United States District Court, N.D. Indiana

September 11, 2019

BRIAN H.[1], Plaintiff,
ANDREW SAUL, Commissioner of Social Security, Defendant.



         Plaintiff has appealed from a final decision of the Commissioner of Social Security (“Commissioner”) denying his application under the Social Security Act (the “Act”) for Disability Insurance Benefits (“DIB”) and Supplemental Security Income (“SSI”). (DE 1). The appeal was referred to Magistrate Judge Susan Collins on January 15, 2019, pursuant to 28 U.S.C. § 636(b)(1)(B), Federal Rule of Civil Procedure 72(b), and Northern District of Indiana Local Rule 72-1, for the issuance of a Report and Recommendation. (DE 17).

         After considering the case, on May 30, 2019 Magistrate Judge Collins issued a Recommendation that the Commissioner's decision be affirmed. Plaintiff filed an objection to Magistrate Judge Collins' Report and Recommendation on June 14, 2019, to which the Commissioner responded on June 27, 2019.

         In his objection, Plaintiff argues that Magistrate Judge Collins erroneously found that the ALJ properly addressed Plaintiff's physical impairments. Plaintiff argues that the ALJ provided an RFC that was based entirely upon his lay review of the medical record and failed to properly account for Plaintiff's physical impairments. Magistrate Judge Collins concluded that “the ALJ acknowledged that [Plaintiff] had some difficulty ambulating, ” and thus, the ALJ's decision concerning his ambulation is supported by substantial evidence. (MJ's R&R at 8). Plaintiff contends that the issue here is that the ALJ is not qualified to interpret medical findings into specific limitations without some kind of medical expert support, particularly when the ALJ is contradicting the opinion of an examining expert. Plaintiff also claims that the Magistrate Judge also never addressed the crux of Plaintiff's treating opinion argument: that the ALJ cherry-picked the record and falsely asserted that Dr. Kelly “does not cite to any specific clinical findings to support his extreme limitations”. (MJ's R&R at 8).

         The Magistrate Judge also found that the ALJ sufficiently accounted for Plaintiff's seizures. (MJ's R&R at 20). However, Plaintiff argues that the Magistrate Judge's conclusion that “some support” in the record is enough to support the ALJ's subjective symptom analysis illustrates that the evidence was less than substantial in supporting the ALJ's decision.

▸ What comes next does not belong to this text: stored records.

(** X11.  Every registered prompt answers any input with one user message
    of type text; the text names, as "the NAME tool", a tool that is
    registered, and holds the argument between double quotes exactly as
    given, without escaping. *)
Theorem prompts_name_registered_tools :
  forall (cfg : Config.t) (p : Prompt) (input : value),
    In p server_prompts ->
    exists text,
      prompt_callback p input = user_message text /\
      (exists tool,
          In tool (map tool_name (server_tools (registered cfg))) /\ names_tool text tool) /\
      (forall field, In field (map fst (prompt_schema p)) ->
                     exists before after,
                       text = before ++ quoted (member input field) ++ after).
Proof.
  intros cfg p input Hin. simpl in Hin.
  destruct Hin as [<- | [<- | [<- | [<- | [<- | []]]]]]; cbn [prompt_callback prompt_schema];
    (eexists; split; [reflexivity |]; split).
  - exists "domain-lookup". split; [simpl; auto 20 |].
    exists "Use ", (" to retrieve the live technologies used on " ++ quoted (member input "domain")
      ++ ". Summarize the tech stack by category (e.g. analytics, hosting, frameworks, CMS, CDN, widgets) and highlight any notable or unusual choices.").
    reflexivity.
  - intros field [<- | []].
    exists "Use the domain-lookup tool to retrieve the live technologies used on ",
           ". Summarize the tech stack by category (e.g. analytics, hosting, frameworks, CMS, CDN, widgets) and highlight any notable or unusual choices.".
    reflexivity.
  - exists "relationships-api". split; [simpl; auto 20 |].
    exists "Use ", (" to find websites related to " ++ quoted (member input "domain")
      ++ ". Summarize the relationships found, grouping them by type (e.g. shared analytics, shared hosting, same owner).").
    reflexivity.
  - intros field [<- | []].
    exists "Use the relationships-api tool to find websites related to ",
           ". Summarize the relationships found, grouping them by type (e.g. shared analytics, shared hosting, same owner).".
    reflexivity.
  - exists "recommendations-api". split; [simpl; auto 20 |].
    exists "Use ", (" to get technology recommendations for " ++ quoted (member input "domain")
      ++ ". Present the recommendations clearly, explaining what each suggested technology does and why it might be a good fit.").
    reflexivity.
  - intros field [<- | []].
    exists "Use the recommendations-api tool to get technology recommendations for ",
           ". Present the recommendations clearly, explaining what each suggested technology does and why it might be a good fit.".
    reflexivity.
  - exists "company-to-url". split; [simpl; auto 20 |].
    exists "First use ", (" to find domains associated with " ++ quoted (member input "company")
      ++ ". Then use the domain-lookup tool on the primary domain to analyze their tech stack. Provide a summary of the company's web presence and the technologies they use.").
    reflexivity.
  - intros field [<- | []].
    exists "First use the company-to-url tool to find domains associated with ",
           ". Then use the domain-lookup tool on the primary domain to analyze their tech stack. Provide a summary of the company's web presence and the technologies they use.".
    reflexivity.
  - exists "trust-api". split; [simpl; auto 20 |].
    exists "Use ", (" to look up the trust score for " ++ quoted (member input "domain")
      ++ ". Explain the trust score, what factors contribute to it, and any concerns or positive signals found.").
    reflexivity.
  - intros field [<- | []].
    exists "Use the trust-api tool to look up the trust score for ",
           ". Explain the trust score, what factors contribute to it, and any concerns or positive signals found.".
    reflexivity.
Qed.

         Upon review, the record shows that substantial evidence supports the ALJ's RFC finding. Although Plaintiff argues that the ALJ erred by assessing a RFC finding that was “less restrictive than [the opinion of the] State agency reviewers, contrary to a treating opinion, and without any medical support” (Pl.'s Obj. at 2), it is clear that the ALJ discussed the relevant evidence and provided a reasonable basis for the RFC finding (Tr. 36-38).

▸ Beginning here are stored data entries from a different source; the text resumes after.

Lemma _execute_agent_code_bound (stop_event : nat → bool) (w : World) :
  let c' := iteration_count
              (state (agent (fst (_execute_agent_code stop_event w)))) in
  c' = iteration_count (state (agent w)) ∨
  (1 ≤ c' ≤ max_iterations (config (agent w)))%Z.
Proof.
  cbv zeta. unfold _execute_agent_code, bind, gets. cbn.
  case_bool_decide; [by left|].
  pose proof (for_range_bound stop_event
    (Z.to_nat (max_iterations (config (agent w)))) 0 w) as Hb.
  cbv zeta in Hb.
  destruct (for_range _ _ _ w) as [w' [[out|]|e]]; cbn in *;
    (destruct Hb as [Hb|Hb]; [by left | right; lia]).
Qed.

Lemma _execute_agent_code_stopped (stop_event : nat → bool) (w : World)
    (k : nat) :
  strip (code (agent w)) ≠ "" →
  (Z.of_nat k < max_iterations (config (agent w)))%Z →
  (∀ j, j < k → stop_event j = false ∧ work j = None) →
  stop_event k = true →
  ∃ w1,
    _execute_agent_code stop_event w =
    (w1, Ok ("Execution stopped at iteration " +:+ pretty k)) ∧
    (k = 0 → w1 = w) ∧
    (0 < k → iteration_count (state (agent w1)) = Z.of_nat k).
Proof.
  intros Hcode Hmax Hclean Hstop.
  unfold _execute_agent_code, bind, gets. cbn.
  rewrite bool_decide_eq_false_2 by done.
  destruct (for_range_stopped stop_event k
    (Z.to_nat (max_iterations (config (agent w)))) 0 w)
    as (w1 & E & H0 & Hn); [lia | intros j Hj; apply Hclean; lia | done |].
  rewrite E. by exists w1.
Qed.

(** ** One agent, several calls *)

(** X1.  Once [execute_agent] has started an agent, a second
    [execute_agent] on it raises the RuntimeError and changes nothing,
    whatever callback it is given. *)
Theorem execute_agent_twice (callback callback' : option Callback)
    (w : World) :
  is_running (agent w) = false →
  execute_agent callback' (fst (execute_agent callback w)) =
  (fst (execute_agent callback w),
   Raise (RuntimeError ("Agent " +:+ id (agent w) +:+ " is already running"))).
Proof.
  intros Hrun. unfold execute_agent, bind, gets. cbn. by rewrite Hrun.
Qed.

Lemma _run_agent_agent (callback : option Callback)
    (stop_event : nat → bool) (w : World) :
  let w' := fst (_run_agent callback stop_event w) in
  is_running (agent w') = false ∧
  id (agent w') = id (agent w) ∧
  config (agent w') = config (agent w) ∧
  code (agent w') = code (agent w).
Proof.
  cbv zeta. run_unit w1 r E F. finish_unit r callback.
  all: by rewrite Fid, Fconfig, Fcode.
Qed.

(** X2.  Whatever way a unit's run ended, [execute_agent] accepts the agent
    again: it returns the id, with the agent running anew from count 0 and
    registered; the result of the finished run stays in the store. *)
Theorem execute_agent_after_run (callback callback' : option Callback)
    (stop_event : nat → bool) (w : World) :
  let w2 := fst (_run_agent callback stop_event w) in
  ∃ w3,
    execute_agent callback' w2 = (w3, Ok (id (agent w))) ∧
    is_running (agent w3) = true ∧
    iteration_count (state (agent w3)) = 0%Z ∧
    env_is_running (self w3) (id (agent w)) = true ∧
    stop_events (self w3) !! id (agent w) = Some false ∧
    is_Some (get_result (self w3) (id (agent w))) ∧
    get_result (self w3) (id (agent w)) = get_result (self w2) (id (agent w)).
Proof.
  cbv zeta.
  destruct (_run_agent_agent callback stop_event w) as (Hrun & Hid & _).
  destruct (_run_agent_results callback stop_event w) as (r & Hr).
  generalize dependent (fst (_run_agent callback stop_event w)).
  intros w2 Hrun Hid Hr.
  unfold execute_agent, bind, gets. cbn. rewrite Hrun.
  eexists. split; [by rewrite Hid|]. cbn.
  unfold env_is_running, get_result. cbn.
  rewrite !lookup_insert_eq, Hr, lookup_insert_eq.
  by repeat split.
Qed.

(** X3.  An agent that is not running, with code that is not blank, is run
    and the stop event is first found set at the check of iteration [k],
    below the ceiling, after [k] clean steps: the run counts as completed,
    with the output "Execution stopped at iteration k" and [k] as the count
    of both the agent and the stored result. *)
Theorem run_stopped_at (callback : option Callback)
    (stop_event : nat → bool) (w : World) (k : nat) :
  is_running (agent w) = false →
  strip (code (agent w)) ≠ "" →
  (Z.of_nat k < max_iterations (config (agent w)))%Z →
  (∀ j, j < k → stop_event j = false ∧ work j = None) →
  stop_event k = true →
  ∃ w' r,
    run callback stop_event w = (w', Ok tt) ∧
    get_result (self w') (id (agent w)) = Some r ∧
    success r = true ∧
    output r = Some ("Execution stopped at iteration " +:+ pretty k) ∧
    error r = None ∧
    iterations r = Z.of_nat k ∧
    status (state (agent w')) = "completed" ∧
    iteration_count (state (agent w')) = Z.of_nat k.
Proof.
  intros Hrun Hcode Hmax Hclean Hstop. start_run callback w Hrun w1.
  run_unit w2 r E F. body_case _execute_agent_code_stopped E.
  intros Hbody. destruct (Hbody k) as (w2' & E' & H0 & Hn); try done.
  rewrite E' in E. injection E as <- <-.
  assert (Hcount : iteration_count (state (agent w2')) = Z.of_nat k).
  { destruct k as [|k]; [rewrite (H0 eq_refl); cbn; lia | apply Hn; lia]. }
  close_unit callback.
  all: by rewrite Hcount.
Qed.

(** X4.  However a complete run goes (stopped, faulting or neither), the
    agent's iteration count ends between 0 and the ceiling (0 for a
    negative ceiling), and the stored result counts no more iterations than
    the agent does. *)
Theorem run_iteration_count_bounded (callback : option Callback)
    (stop_event : nat → bool) (w : World) :
  is_running (agent w) = false →
  ∃ w' r,
    run callback stop_event w = (w', Ok tt) ∧
    (0 ≤ iteration_count (state (agent w'))
       ≤ Z.max 0 (max_iterations (config (agent w))))%Z ∧
    get_result (self w') (id (agent w)) = Some r ∧
    (0 ≤ iterations r ≤ iteration_count (state (agent w')))%Z.
Proof.
  intros Hrun. start_run callback w Hrun w1.
  run_unit w2 r E F.
  match type of E with
  | _execute_agent_code ?se ?w0 = _ =>
      pose proof (_execute_agent_code_bound se w0) as Hb
  end.
  cbv zeta in Hb. rewrite E in Hb. cbn in Hb.
  rewrite Hcount1, Hconfig1 in Hb.
  destruct r as [out|e]; close_unit callback.
  all: repeat split; try done; cbn; lia.
Qed.

(** X5.  The stored result and the agent's final state always agree: either
    the result has success set, an output and no error text, and the agent
    is completed with the result's count; or the result has success unset,
    no output and an error text, and the agent's status is error with that
    same text as its error message. *)
Theorem _run_agent_result_consistent (callback : option Callback)
    (stop_event : nat → bool) (w : World) :
  let w' := fst (_run_agent callback stop_event w) in
  ∃ r,
    get_result (self w') (id (agent w)) = Some r ∧
    agent_id r = id (agent w) ∧
    ((success r = true ∧ is_Some (output r) ∧ error r = None ∧
      status (state (agent w')) = "completed" ∧
      iterations r = iteration_count (state (agent w'))) ∨
     (success r = false ∧ output r = None ∧ is_Some (error r) ∧
      status (state (agent w')) = "error" ∧
      error_message (state (agent w')) = error r)).
Proof.
  cbv zeta. run_unit w1 r E F. finish_unit r callback.
  all: eexists; unfold get_result; cbn; rewrite Fid, lookup_insert_eq.
  all: split; [reflexivity|]; split; [reflexivity|]; cbn.
  all: first [left; by repeat split | right; by repeat split].
Qed.

(** X6.  A run logs its failures and nothing else: the log grows by one
    error record when the body raised, carrying the result's error text,
    then by one more when the callback raised, carrying its message. *)
Theorem _run_agent_log (callback : option Callback)
    (stop_event : nat → bool) (w : World) :
  let w' := fst (_run_agent callback stop_event w) in
  ∃ r,
    get_result (self w') (id (agent w)) = Some r ∧
    logger (self w') =
      logger (self w) ++
      match error r with
      | Some msg => [(ERROR, "Agent " +:+ id (agent w) +:+ " failed: " +:+ msg)]
      | None => []
      end ++
      match callback with
      | Some obs =>
          match obs (agent w') r with
          | Some msg =>
              [(ERROR, "Callback failed for agent " +:+ id (agent w) +:+ ": "
                       +:+ msg)]
          | None => []
          end
      | None => []
      end.
Proof.
  cbv zeta. run_unit w1 r E F. finish_unit r callback.
  all: eexists; unfold get_result; cbn; rewrite Fid, lookup_insert_eq.
  all: split; [reflexivity|]; cbn; rewrite ?Hobs, Fself, ?app_nil_r.
  all: by rewrite <- ?app_assoc.
Qed.

(** X7.  A complete run never alters the identity, the configuration or
    the code of its agent. *)
Theorem run_keeps_agent (callback : option Callback)
    (stop_event : nat → bool) (w : World) :
  let w' := fst (run callback stop_event w) in
  id (agent w') = id (agent w) ∧
  config (agent w') = config (agent w) ∧
  code (agent w') = code (agent w).
Proof.
  cbv zeta. destruct (is_running (agent w)) eqn:Hrun.
  - unfold run, bind at 1, execute_agent, bind, gets. cbn. by rewrite Hrun.
  - start_run callback w Hrun w1.
    destruct (_run_agent_agent callback stop_event w1) as (_ & -> & -> & ->).
    by rewrite Hid1, Hconfig1, Hcode1.
Qed.

(** ** Several agents, one environment *)

Lemma execute_agent_other_ids (callback : option Callback) (w : World)
    (k : string) :
  k ≠ id (agent w) →
  let e' := self (fst (execute_agent callback w)) in
  running_agents e' !! k = running_agents (self w) !! k ∧
  stop_events e' !! k = stop_events (self w) !! k.
Proof.
  intros Hk. cbv zeta. unfold execute_agent, bind, gets. cbn.
  destruct (is_running (agent w)); cbn; [done|].
  by rewrite !lookup_insert_ne.
Qed.

Lemma _run_agent_registry (callback : option Callback)
    (stop_event : nat → bool) (w : World) :
  let e' := self (fst (_run_agent callback stop_event w)) in
  running_agents e' = discard (id (agent w)) (running_agents (self w)) ∧
  stop_events e' = discard (id (agent w)) (stop_events (self w)).
Proof.
  cbv zeta. run_unit w1 r E F. finish_unit r callback.
  all: by rewrite Fid, Fself.
Qed.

         Plaintiff asserts that the ALJ “is not qualified to interpret medical findings into specific limitations” (Pl.'s Obj. at 2-3). However, as “the Seventh Circuit and this Court have repeatedly recognized, an ALJ is not required to rely entirely on a particular physician's opinion, nor must the ALJ choose between the opinions of any of the claimant's physicians” when assessing a claimant's RFC. Music v. Comm'r of Soc. Sec., No. 3:18-cv-00006-MGG, 2019 WL 1236842, at *3 (N. D. Ind. Mar. 18, 2019) (citing Schmidt v. Astrue, 496 F.3d 833, 845 (7th Cir. 2007)); Hannah-Walker v. Colvin, No. 2:12-CV-61-PRC, 2013 WL 5320664, at *10 (N.D. Ind. Sept. 23, 2013)). “[T]he determination of [Plaintiff's] RFC is a matter for the ALJ alone - not a treating or examining doctor - to decide.” Thomas v. Colvin, 745 F.3d 802, 808 (7th Cir. 2014) (internal citation omitted); see 20 C.F.R. §§ 404.1546(c), 416.946(c) (the ALJ is responsible for assessing a claimant's RFC).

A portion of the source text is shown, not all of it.